À Gaza, le Hamas reste majoritaire. Ce n’est pas seulement un groupe armé, mais un mouvement politique et idéologique qui inclut des combattants, des non-combattants et des membres non armés. Les sondages montrent qu’une part importante de la population soutient le Hamas, tant pour sa dimension militaire que politique. Ce soutien est renforcé par son rôle dans la gouvernance locale et son image de résistance face à l’occupation et au blocus. La mise en place d’un comité technocratique, comme proposé dans le plan de Trump, paraît très improbable pour écarter le Hamas. Le mouvement est trop enraciné dans la société gazaouie, il incarne une légitimité politique réelle et un lien profond avec la population. Toute structure de gouvernement qui voudrait exclure le Hamas serait difficile à imposer et risquerait de manquer de légitimité auprès des habitants.
Il est peu probable que le plan de Trump ignore la réalité du poids du Hamas à Gaza. S’il ne prévoit pas clairement d’écarter le mouvement, ce serait comparable à créer un comité en Allemagne après la Seconde Guerre mondiale en y incluant des pro-nazis. Une telle structure ne pourrait pas être considérée comme légitime ni crédible. Le fait que le Hamas soit maintenu dans la gouvernance locale rendrait la technocratie difficile à accepter, car elle ne rompt pas avec les forces politiques qui dominent sur le terrain. Ignorer cette dimension reviendrait à perpétuer un statu quo qui rend toute solution durable impossible.
Les partisans du Hamas ne lâcheront pas facilement leurs positions acquises après des années de contrôle politique et social à Gaza. Leur ancrage dans la population, leur réseau local et leur influence idéologique leur donnent les moyens de résister à toute tentative d’exclusion. Il est probable qu’ils chercheront à déstabiliser toute structure technocratique qui ne leur serait pas favorable, que ce soit par des actions politiques, sociales, voire par la force. Leur maintien au pouvoir ou leur influence indirecte leur paraît essentiel pour conserver leur légitimité et leur contrôle sur le territoire. Toute tentative de marginalisation risque donc de provoquer des tensions et des conflits internes, rendant fragile et instable toute nouvelle gouvernance imposée de l’extérieur.
Pour que ce plan aboutisse réellement à la paix, il faudrait effectivement écarter tous les partisans du Hamas, qui représentent des centaines de milliers de personnes à Gaza.
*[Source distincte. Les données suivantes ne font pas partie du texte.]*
Lemma binary_round_spec (sx : bool) (mx : positive) (ex : Z) :
  is_number (binary_round prec emax sx mx ex)
  /\ rounded sx (binary_round prec emax sx mx ex)
  /\ (-1074 <= ex -> binary_round prec emax sx mx ex <> S754_zero sx).
Proof.
  unfold binary_round.
  pose proof (shl_align_spec mx ex (fexp prec emax (Zpos (digits2_pos mx) + ex)))
    as (_ & Hexp & Hsum).
  destruct (shl_align mx ex (fexp prec emax (Zpos (digits2_pos mx) + ex))) as [mz ez].
  cbn [fst snd] in *.
  destruct (binary_round_aux_spec sx mz ez loc_Exact) as (Hval & Hshape & Hnz).
  { rewrite Hsum, Hexp. lia. }
  repeat split; try assumption. intros Hge. apply Hnz. rewrite Hexp. unfold_fexp. lia.
Qed.

Lemma binary_normalize_spec (z e : Z) :
  is_number (binary_normalize prec emax z e false)
  /\ (z = 0 -> binary_normalize prec emax z e false = S754_zero false)
  /\ (0 < z -> rounded false (binary_normalize prec emax z e false)
               /\ (-1074 <= e -> binary_normalize prec emax z e false <> S754_zero false))
  /\ (z < 0 -> rounded true (binary_normalize prec emax z e false)
               /\ (-1074 <= e -> binary_normalize prec emax z e false <> S754_zero true)).
Proof.
  destruct z as [| p | p]; cbn [binary_normalize].
  - repeat split; try reflexivity; lia.
  - destruct (binary_round_spec false p e) as (Hv & Hs & Hz).
    repeat split; try assumption; lia.
  - destruct (binary_round_spec true p e) as (Hv & Hs & Hz).
    repeat split; try assumption; lia.
Qed.

(** A valid finite number has an exponent of at least -1074 and a mantissa
    of at most 53 bits, of exactly 53 bits above the smallest exponent. *)
Lemma is_number_finite (s : bool) (m : positive) (e : Z) :
  is_number (S754_finite s m e) ->
  -1074 <= e <= 971 /\ Zpos (digits2_pos m) <= 53
  /\ (-1074 < e -> Zpos (digits2_pos m) = 53).
Proof.
  unfold is_number. cbn. unfold bounded, canonical_mantissa. intros H.
  apply andb_prop in H. destruct H as [H1 H2].
  apply Z.eqb_eq in H1. apply Z.leb_le in H2. unfold_fexp. lia.
Qed.

Lemma js_add_is_number (x y : number) :
  is_number x -> is_number y -> is_number (js_add x y).
Proof.
  intros Hx Hy. destruct x as [sx | sx | | sx mx ex], y as [sy | sy | | sy my ey];
    try (destruct sx, sy; reflexivity || assumption); try assumption; try reflexivity.
  apply binary_normalize_spec.
Qed.

Lemma js_sub_is_number (x y : number) :
  is_number x -> is_number y -> is_number (js_sub x y).
Proof.
  intros Hx Hy. destruct x as [sx | sx | | sx mx ex], y as [sy | sy | | sy my ey];
    try (destruct sx, sy; reflexivity || assumption); try assumption; try reflexivity.
  apply binary_normalize_spec.
Qed.

Lemma rounded_not_NaN (sx : bool) (r : number) : rounded sx r -> isNaN r = false.
Proof. intros [-> | [-> | (p & e & ->)]]; reflexivity. Qed.

Lemma binary_normalize_not_NaN (z e : Z) :
  isNaN (binary_normalize prec emax z e false) = false.
Proof.
  destruct (binary_normalize_spec z e) as (_ & H0 & Hp & Hn).
  destruct (Z.lt_trichotomy z 0) as [H | [H | H]].
  - apply (rounded_not_NaN true), Hn, H.
  - now rewrite (H0 H).
  - apply (rounded_not_NaN false), Hp, H.
Qed.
Le plan prévoit un désarmement du mouvement, mais même désarmé, le Hamas conserve une base sociale, politique et idéologique capable de mener des actions de déstabilisation. Ces actions pourraient prendre plusieurs formes : mobilisation populaire contre la nouvelle administration, manifestations de masse, grèves générales, blocages économiques, sabotages ciblés d’infrastructures essentielles, campagnes de désinformation pour miner la confiance dans la technocratie. Sur le plan sécuritaire, des attaques sporadiques ou des violences ciblées contre des représentants du nouveau pouvoir pourraient maintenir un climat d’instabilité. La déstabilisation peut aussi passer par l’infiltration des structures de gouvernance, influençant les décisions de l’intérieur. Tout cela rendra le maintien d’un ordre stable très fragile, car la contestation ne s’efface pas avec la seule dépossession des armes.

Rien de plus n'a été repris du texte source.